Plenary Debate at the 14th Congress of the European Federation of Sexology

with

Meg-John Barker

Daniel Cardoso

Moderator: Patrícia Pascoal

 

 

10/05/2018       16:30-17:30       Grande Real

Debate 1

Non/monogamies: the new face of relationship diversity

Chair: P. Pascoal (Lisbon, PORTUGAL)

 

16:30-16:45      Non/monogamies in context: (in)definitions, power structures and discrimination

                        D. Cardoso (Lisbon, PORTUGAL)

16:45-17:00      Moving towards relationship diversity and mindful non/monogamies

                        M.-J. Barker (London, UNITED KINGDOM)

17:00-17:05      Rebuttal 1

                        D. Cardoso (Lisbon, PORTUGAL)

17:05-17:10      Rebuttal 2

                        M.-J. Barker (London, UNITED KINGDOM)

17:10-17:30      Open Discussion

Audio Recording


 

 

 Abstracts

Non/monogamies in context: (in)definitions, power structures and discrimination (Prezi available here)

As with all identitary processes, CNMs (consensual non-monogamies) are in a constant state of definitional flux - even more so considering this portmanteau term seems to be more academic than communitary. But this focus on the Other - on the named and the marked - is often employed to mask or naturalize the unmarked concept underlying this term, which is monogamy. Thus, to consider non/monogamies as such, this presentation takes a look at the tension between these two elements, considering what the negation (“non”) means and implies about the term denied (“monogamies”), and how monogamies are, first and foremost, a technopolitical apparatus that is both biopolitical (Foucault) and necropolitical (Mbembe). Looking at how “monogamy” has evolved allows us to understand how it operates normatively within the field of gender and sexualities, and in the field of capital material relations. This, in turn, will facilitate the understanding of emergent reorganizations of monogamy (e.g.: “monogamish”), the lacunae in research and sexologica clinical practice when it comes to non/monogamies, and the several layers of discrimination non/monogamous people suffer.

 

Moving towards relationship diversity and mindful non/monogamies (Prezi available here)

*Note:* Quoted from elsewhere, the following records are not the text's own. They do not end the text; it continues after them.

Lemma add_counters_spec (o : dict json) keys :
  NoDup keys -> forall agg agg',
  add_counters o keys agg = Ok agg' ->
  forall k, getd k agg' 0 =
            getd k agg 0 + (if mem k keys then contribution o k else 0).
Proof.
  induction 1 as [|k0 keys Hnotin Hnd IH]; intros agg agg' H k; simpl in *.
  - inversion H; subst. lia.
  - destruct (add_counter o agg k0) as [agg1|e] eqn:E1; simpl in H;
      [|discriminate].
    rewrite (IH _ _ H k), (add_counter_spec _ _ _ _ E1 k).
    rewrite (String.eqb_sym k k0).
    destruct (String.eqb k0 k) eqn:E; simpl.
    + apply String.eqb_eq in E. subst k0.
      assert (mem k keys = false) as ->; [|lia].
      unfold mem. destruct (existsb (String.eqb k) keys) eqn:X; [|reflexivity].
      apply existsb_exists in X. destruct X as [x [Hin Hx]].
      apply String.eqb_eq in Hx. subst x. contradiction.
    + destruct (mem k keys); lia.
Qed.

(** The per-node [buffers] hold the counters of the raw node that are not
    [None]. *)
Lemma get_node_buffer_entries keys (o : dict json) k :
  get k (node_buffer_entries keys o) =
  if mem k keys
  then (if not_none (getj k o) then Some (getj k o) else None)
  else None.
Proof.
  induction keys as [|k0 keys IH]; [reflexivity|].
  cbn [node_buffer_entries]. unfold mem in *. cbn [existsb].
  rewrite (String.eqb_sym k k0).
  destruct (String.eqb k0 k) eqn:E.
  - apply String.eqb_eq in E. subst k0. cbn [orb].
    destruct (not_none (getj k o)) eqn:N.
    + cbn [get]. now rewrite String.eqb_refl.
    + rewrite IH. now destruct (existsb (String.eqb k) keys).
  - cbn [orb]. destruct (not_none (getj k0 o)); cbn [get];
      [rewrite E|]; exact IH.
Qed.

Lemma node_counter_spec keys attrs (o : dict json) cs ws k :
  node_counter k
    (mkPlanNode attrs (or_none (node_buffer_entries keys o)) cs ws) =
  if mem k keys then contribution o k else 0.
Proof.
  unfold node_counter.
  change (pn_buffers
            (mkPlanNode attrs (or_none (node_buffer_entries keys o)) cs ws))
    with (or_none (node_buffer_entries keys o)).
  assert (G := get_node_buffer_entries keys o k).
  destruct (node_buffer_entries keys o) as [|e es]; unfold or_none.
  - cbn [get] in G. destruct (mem k keys); [|reflexivity].
    unfold contribution, getj, getd in *.
    destruct (get k o) as [v|]; [|reflexivity].
    destruct v; simpl in *; try discriminate; reflexivity.
  - rewrite G. destruct (mem k keys); [|reflexivity].
    unfold contribution, getj, getd.
    destruct (get k o) as [v|]; [|reflexivity].
    destruct v; reflexivity.
Qed.

Lemma sum_counter_app k (a b : list PlanNode) :
  sum_counter k (a ++ b) = sum_counter k a + sum_counter k b.
Proof.
  unfold sum_counter.
  induction a as [|x a IH]; simpl; [reflexivity | rewrite IH; lia].
Qed.

(** The two loops over the children agree. *)
Lemma children_sum (l : list json) :
  Forall node_sums l -> forall agg agg' ts,
  each_dict_child collect_buffers l agg = Ok agg' ->
  decode_children extract_plan_tree l = Ok ts ->
  forall k, getd k agg' 0 =
            getd k agg 0 + sum_counter k (flat_map child_nodes ts).
Proof.
  induction 1 as [|c l Hc Hl IH]; intros agg agg' ts HC HD k.
  - simpl in *. inversion HC; inversion HD; subst.
    unfold sum_counter. simpl. lia.
  - cbn [each_dict_child decode_children] in HC, HD.
    destruct c as [| | | | | |o]; try (exact (IH _ _ _ HC HD k)).
    destruct (collect_buffers (JObj o) agg) as [agg1|] eqn:E1;
      simpl in HC; [|discriminate].
    destruct (extract_plan_tree (JObj o)) as [t|] eqn:E2;
      simpl in HD; [|discriminate].
    destruct (decode_children extract_plan_tree l) as [ts'|] eqn:E3;
      simpl in HD; [|discriminate].
    inversion HD; subst ts. simpl flat_map. rewrite sum_counter_app.
    rewrite (IH _ _ _ HC eq_refl k), (Hc _ _ _ E1 E2 k). lia.
Qed.

Lemma over_plans_sum (v : json) :
  elements_sum v -> forall agg agg' ts,
  over_plans collect_buffers v agg = Ok agg' ->
  decode_plans extract_plan_tree v = Ok ts ->
  forall k, getd k agg' 0 =
            getd k agg 0 + sum_counter k (flat_map child_nodes ts).
Proof.
  intros [_ HL] agg agg' ts HC HD k. unfold over_plans, decode_plans in *.
  destruct (truthy v).
  - destruct v; try discriminate.
    + inversion HC; inversion HD; subst. unfold sum_counter; simpl; lia.
    + exact (children_sum _ (HL _ eq_refl) _ _ _ HC HD k).
    + inversion HC; inversion HD; subst. unfold sum_counter; simpl; lia.
  - inversion HC; inversion HD; subst. unfold sum_counter; simpl; lia.
Qed.

(** Every document has the property, by induction on the document. *)
Lemma all_elements_sum : forall v : json, elements_sum v.
Proof.
  apply json_induction;
    try (split; [intros agg agg' t H; discriminate | intros l H; discriminate]).
  - intros l Hl. split; [intros agg agg' t H; discriminate|].
    intros l' E. inversion E; subst l'.
    eapply Forall_impl; [|exact Hl]. intros a [Ha _]. exact Ha.
  - intros o Ho. split; [|intros l H; discriminate].
    intros agg agg' t HC HE k.
    cbn [collect_buffers extract_plan_tree] in HC, HE.
    destruct (add_counters o buffer_keys agg) as [agg1|] eqn:E1;
      cbn [ebind] in HC; [|discriminate].
    pose proof (add_counters_spec _ _ buffer_keys_nodup _ _ E1 k) as A.
    rewrite with_key_get in HC. rewrite with_key_get in HE.
    assert (exists ts ws,
               match get "Plans" o with
               | Some v => decode_plans extract_plan_tree v
               | None => Ok []
               end = Ok ts
               /\ t = mkPlanNode (read_fields node_fields o)
                        (or_none (node_buffer_entries buffer_keys o)) ts ws)
      as (ts & ws & E2 & ->).
    { destruct (match get "Plans" o with
                | Some v => decode_plans extract_plan_tree v
                | None => Ok []
                end) as [ts|]; cbn [ebind] in HE; [|discriminate].
      destruct (with_key "Workers" (Ok None)
                  (decode_workers_value extract_plan_tree) o) as [ws|];
        cbn [ebind] in HE; [|discriminate].
      inversion HE. eauto. }
    clear HE. cbn [child_nodes].
    change (sum_counter k (?n :: ?r))
      with (node_counter k n + sum_counter k r).
    rewrite node_counter_spec.
    destruct (get "Plans" o) as [v|] eqn:GP.
    + rewrite (over_plans_sum v (get_Forall _ _ _ _ Ho GP) _ _ _ HC E2 k). lia.
    + inversion HC; inversion E2; subst. cbn [flat_map].
      change (sum_counter k []) with 0. lia.
Qed.
(** The first failing check of one image, as the specification orders
    them: network link, then relative path, then missing file. *)
Definition verdict (fs : filesystem) (image : pystr * pystr) : list issue :=
  let alt_text := fst image in
  let target := snd image in
  if Str.startswith target (U "http://") || Str.startswith target (U "https://")
  then [ImageNetworkLink alt_text target]
  else if negb (Images.isabs target) then [ImageRelativePath alt_text target]
  else if negb (path_exists fs target) then [ImageMissing target]
  else [].

End ImagesSpec.

(** ** For [verify_code_blocks] *)

(** The line numbers that the fence issues of a list name, and those that
    its inline-code issues name. *)
Definition fence_lines (issues : list issue) : list Z :=
  flat_map (fun x => match x with FenceOpened i _ => [i] | _ => [] end) issues.

Definition inline_lines (issues : list issue) : list Z :=
  flat_map (fun x => match x with InlineCode i => [i] | _ => [] end) issues.

(** What the second loop appends for one line. *)
Definition inline_verdict (il : Z * pystr) : list issue :=
  if Str.contains (U "`") (snd il) && negb (CodeBlocks.is_fence_line (snd il))
  then if (2 <=? Str.count_char (chr "`") (snd il))%Z then [InlineCode (fst il)] else []
  else [].

(** ** For [verify_latex_formulas] *)

(** The line that a formula issue names, and its kind: 0 for a bare Greek
    letter, 1 for a math symbol, 2 for a bare expression. *)
Definition line_of (x : issue) : Z :=
  match x with
  | BareGreek i _ | BareSymbol i _ | BareExpression i => i
  | _ => 0
  end.

Definition kind_of (x : issue) : Z :=
  match x with
  | BareGreek _ _ => 0
  | BareSymbol _ _ => 1
  | BareExpression _ => 2
  | _ => 3
  end.

(** Line first, kind second. *)
Definition line_then_kind (a b : issue) : bool :=
  (line_of a <? line_of b)%Z
  || ((line_of a =? line_of b)%Z && (kind_of a <=? kind_of b)%Z).

(** Kind first, line second. *)
Definition kind_then_line (a b : issue) : bool :=
  (kind_of a <? kind_of b)%Z
  || ((kind_of a =? kind_of b)%Z && (line_of a <=? line_of b)%Z).

(** Every element is in order with every later one. *)
Fixpoint ordered_by (le : issue -> issue -> bool) (l : list issue) : bool :=
  match l with
  | [] => true
  | a :: l' => forallb (le a) l' && ordered_by le l'
  end.

(** What one line contributes to each of the three passes. *)
Definition occurrences (table : list pystr) (mk : Z -> pystr -> issue)
    (il : Z * pystr) : list issue :=
  if Latex.skipped (snd il) then []
  else
    map (mk (fst il))
      (filter (fun entry =>
                 Str.contains entry (Re.sub_empty image_syntax_re (snd il)))
              table).

Definition expression_at (il : Z * pystr) : list issue :=
  if Latex.skipped (snd il) then []
  else if existsb (fun pattern =>
            is_some (Re.search pattern (Re.sub_empty image_syntax_re (snd il))))
          Latex.math_patterns
  then [BareExpression (fst il)] else [].

(** ** For [verify_sparse_content] *)

(** A document of ten paragraphs of one repeated letter: five of 30
    characters, two of 150 and three of 300. *)
Definition ten_paragraphs : pystr :=
  Str.join (NL ++ NL)
    (repeat (repeat (chr "x") 30) 5
     ++ repeat (repeat (chr "x") 150) 2
     ++ repeat (repeat (chr "x") 300) 3).

(** ** For [search_reference] *)







(** A network that answers every request with status 200 and the object
    [{"organic": "abcdef"}]. *)
Definition answers_organic_string : Web.network :=
  fun _ _ => Web.Responds 200 (Ok (JObj [(Web.organic, JStr (U "abcdef"))])).

(** The payload of a call with credential [key]. *)
Definition payload_of (key title authors : pystr) : Web.request :=
  {| Web.req_query := Web.query_of title authors;
     Web.req_num := 3;
     Web.req_api_key := key |}.

(** ** For [verify_bib_references] *)

Definition titled (entry : bib_entry) : bool := Str.truthy (Bib.title_of entry).

Definition untitled (entry : bib_entry) : bool := negb (titled entry).

Definition is_missing_title (x : issue) : bool :=
  match x with MissingTitle _ => true | _ => false end.

(** The two forms of a result of [search_reference]. *)
Definition lookup_result (d : finding) : Prop :=
  (exists e, d = Web.failure e) \/
  (exists found results,
      d = [ ("success", VBool true); ("found", VBool found);
            ("results", VJson results) ]).

(** The lookup of an entry, after the requests [sent], succeeds and finds
    it. *)
Definition lookup_finds (net : Web.network) (api_key : option pystr)
    (entry : bib_entry) (sent : list Web.request) : bool :=
  match fst (Web.search_reference net api_key (Bib.title_of entry)
               (Bib.author_of entry) sent) with
  | Ok d =>
      match dict_get "success" d, dict_get "found" d with
      | Some (VBool true), Some (VBool true) => true
      | _, _ => false
      end
  | Raise _ => false
  end.

(** The requests that a run over [entries] sends: one for each entry with
    a title, when there is a credential. *)
Definition requests_for (api_key : option pystr) (entries : list bib_entry)
    : list Web.request :=
  match api_key with
  | Some ((_ :: _) as key) =>
      map (fun entry => payload_of key (Bib.title_of entry) (Bib.author_of entry))
          (filter titled entries)
  | Some [] | None => []
  end.

(** The number of entries with a title whose lookup succeeds and finds
    them, each lookup made after those of the entries before it. *)
Fixpoint found_entries (net : Web.network) (api_key : option pystr)
    (entries : list bib_entry) (sent : list Web.request) : Z :=
  match entries with
  | [] => 0
  | entry :: rest =>
      if titled entry then
        ((if lookup_finds net api_key entry sent then 1 else 0)
         + found_entries net api_key rest (sent ++ requests_for api_key [entry]))%Z
      else found_entries net api_key rest sent
  end.

(** A file system with one bib file of three entries, the second without
    title, and a network that finds the first request only. *)
Definition three_entries : list bib_entry :=
  [ {| entry_id := U "knuth1984";
       entry_fields := [(U "title", U "Literate Programming"); (U "author", U "Knuth")] |};
    {| entry_id := U "untitled";
       entry_fields := [(U "author", U "Nobody")] |};
    {| entry_id := U "ghost2020";
       entry_fields := [(U "title", U "A Paper That Is Not There")] |} ].

Definition one_bib_file : filesystem :=
  {| path_exists := fun path => Str.eqb path (U "/refs.bib");
     load_bib := fun _ => Ok three_entries |}.

Definition finds_first_only : Web.network :=
  fun sent _ =>
    match sent with
    | [] => Web.Responds 200
              (Ok (JObj [(U "organic", JArr [JStr (U "Literate Programming")])]))
    | _ => Web.Responds 200 (Ok (JObj []))
    end.

(** ** For [verify_stereotype_content] *)

(** The expressions that match in a paragraph: the phrases it contains,
    then the descriptions of the bold patterns that match it. *)
Definition matched_in (paragraph : pystr) : list pystr :=
  filter (fun word => Str.contains word paragraph) Stereotype.stereotype_words
  ++ map snd (filter (fun pd => Stereotype.bold_match paragraph (fst pd))
                     Stereotype.bold_patterns).

(** The matches of a text, paragraph after paragraph. *)
Definition seen (paragraphs : list pystr) : list pystr :=
  flat_map matched_in paragraphs.

Definition affected (paragraph : pystr) : bool :=
  match matched_in paragraph with [] => false | _ :: _ => true end.

(** The position at which [x] is first seen in [events]. *)
Fixpoint first_seen (x : pystr) (events : list pystr) : nat :=
  match events with
  | [] => 0
  | y :: events' => if Str.eqb y x then 0 else S (first_seen x events')
  end.

(** Recording a sequence of matches, one after the other. *)
Definition record_all (events : list pystr) (st : Stereotype.state) : Stereotype.state :=
  fold_left (fun st e => Stereotype.record e st) events st.

(** Appending the events that are new, each once. *)
Fixpoint add_new (found events : list pystr) : list pystr :=
  match events with
  | [] => found
  | e :: events' =>
      add_new (if Str.mem e found then found else found ++ [e]) events'
  end.

(** What [add_new] keeps: the events seen, each once, in the order in
    which each was first seen. *)
Definition first_seen_order (found events : list pystr) : Prop :=
  NoDup found /\
  (forall x, In x found <-> In x events) /\
  StronglySorted (fun x y => first_seen x events < first_seen y events) found.

(** No range of [a] meets a range of [b]. *)
Definition ranges_disjoint (a b : list (N * N)) : bool :=
  forallb (fun r =>
    forallb (fun r' => (snd r <? fst r')%N || (snd r' <? fst r)%N) b) a.
(** ** More on [verify_sparse_content] *)

(** The scores that the three checks can add up to, and that of a text
    without paragraph. *)
Definition possible_scores : list float :=
  [0; 0.2; 0.3; 0.4; 0.5; 0.7; 1]%float.

(** A string that does not begin with a whitespace character. *)
Definition starts_clean (s : pystr) : Prop :=
  match s with
  | c :: _ => Unicode.isspace c = false
  | [] => True
  end.

(** The entries of a list of strings differ from one another. *)
Fixpoint all_distinct (l : list pystr) : bool :=
  match l with
  | [] => true
  | x :: l' => negb (Str.mem x l') && all_distinct l'
  end.
(** * Harry: matrix object and string functions

    A shallow embedding of [src/hmatrix.c], [src/str.c] and
    [src/output/output.c] of Harry, a tool for measuring string
    similarity, together with the properties its specification states
    about range parsing, block splitting, the packed matrix storage, the
    compute loop, the delimiter table, the tokenizer and the pair hash,
    and further properties of the code.

    Conventions of the embedding:
    - a C [int] is a [Z] and every arithmetic operation is followed by the
      two's-complement wrap to 32 bits ([CInt.to_int]); signed overflow is
      undefined in C, so properties are stated where no operation wraps;
    - a C string is a [string]; the bytes after a NUL are cut off by
      [CString.cstr];
    - an array is a [list] read with [!!] and written with [<[ _ := _ ]>];
      a read or write outside the array, a failed [assert] and a NULL
      dereference make the operation return [None];
    - [error()] and [warning()] print and return, so a function that may
      call them returns its result together with the messages in order;
      [fatal()] ends the process, so a function that may call it returns
      an [outcome]. *)

From Stdlib Require Import ZArith List String Ascii Bool Lia.
From stdpp Require Import base list.
Import ListNotations.

Local Open Scope Z_scope.

(** ** C integers *)

Module CInt.

Definition INT_MAX : Z := 2147483647.
Definition INT_MIN : Z := -2147483648.
Definition LONG_MAX : Z := 9223372036854775807.
Definition LONG_MIN : Z := -9223372036854775808.

(** Conversion to [int]: the value modulo 2^32 in [INT_MIN, INT_MAX]. *)
Definition to_int (z : Z) : Z := (z + 2147483648) mod 4294967296 - 2147483648.

Definition add (a b : Z) : Z := to_int (a + b).
Definition sub (a b : Z) : Z := to_int (a - b).
Definition mul (a b : Z) : Z := to_int (a * b).
(** Division of C truncates towards zero. *)
Definition div (a b : Z) : Z := to_int (Z.quot a b).

Definition in_int (z : Z) : Prop := INT_MIN <= z <= INT_MAX.

End CInt.

(** The operators of [int], with the precedence of C. *)
Infix "[+]" := CInt.add (at level 50, left associativity).
Infix "[-]" := CInt.sub (at level 50, left associativity).
Infix "[*]" := CInt.mul (at level 40, left associativity).
Infix "[/]" := CInt.div (at level 40, left associativity).

(** ** C strings and the library functions the source calls *)

Module CString.

Definition code (c : ascii) : Z := Z.of_N (N_of_ascii c).

(** The C string held in a buffer ends at the first NUL. *)
Fixpoint cstr (s : string) : string :=
  match s with
  | EmptyString => EmptyString
  | String c t => if code c =? 0 then EmptyString else String c (cstr t)
  end.

Definition strlen (s : string) : Z := Z.of_nat (String.length s).

(** [strchr(str, ch)] followed by [*ptr = '\0']: the part before the first
    [ch] and the part after it ([ptr + 1]); [None] when [ch] is absent. *)
Fixpoint strchr_split (s : string) (ch : ascii) : option (string * string) :=
  match s with
  | EmptyString => None
  | String c t =>
      if Ascii.eqb c ch then Some (EmptyString, t)
      else match strchr_split t ch with
           | Some (l, r) => Some (String c l, r)
           | None => None
           end
  end.

Definition isspace (c : ascii) : bool :=
  (code c =? 32) || ((9 <=? code c) && (code c <=? 13)).

Definition isdigit (c : ascii) : bool :=
  (48 <=? code c) && (code c <=? 57).

Fixpoint skip_space (s : string) : string :=
  match s with
  | String c t => if isspace c then skip_space t else s
  | EmptyString => s
  end.

(** Reads decimal digits; returns the accumulated value and what follows. *)
Fixpoint scan_digits (acc : Z) (s : string) : Z * string :=
  match s with
  | String c t =>
      if isdigit c then scan_digits (10 * acc + (code c - 48)) t else (acc, s)
  | EmptyString => (acc, s)
  end.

Societal shifts, particularly the increased recognition of same-sex relationships and moves towards greater gender equality have greatly altered the ways in which people understand and experience their intimate relationships. While best-selling self-help books continue to preach models of monogamous, often heterosexual, coupledom, many people are exploring alternative ways of relating. Distinctions between sexual and emotional closeness and questions over where lines of exclusivity should be drawn have become of key significance, with debates played out daily in the mass media and the relationship-therapy room. For this reason, I have argued that we need to expand out the concept of ‘gender and sexual diversity’ to also include relationship diversity (GSRD). In this paper I explore the proliferation of relationship forms which might be included under relationship diversity, and the ways in which we might usefully shift from a focus on what kind of relationship style people are engaged in (e.g. monogamous vs. non-monogamous), to how they are engaging in their relationships of any kind (e.g. mindfully, intentionally).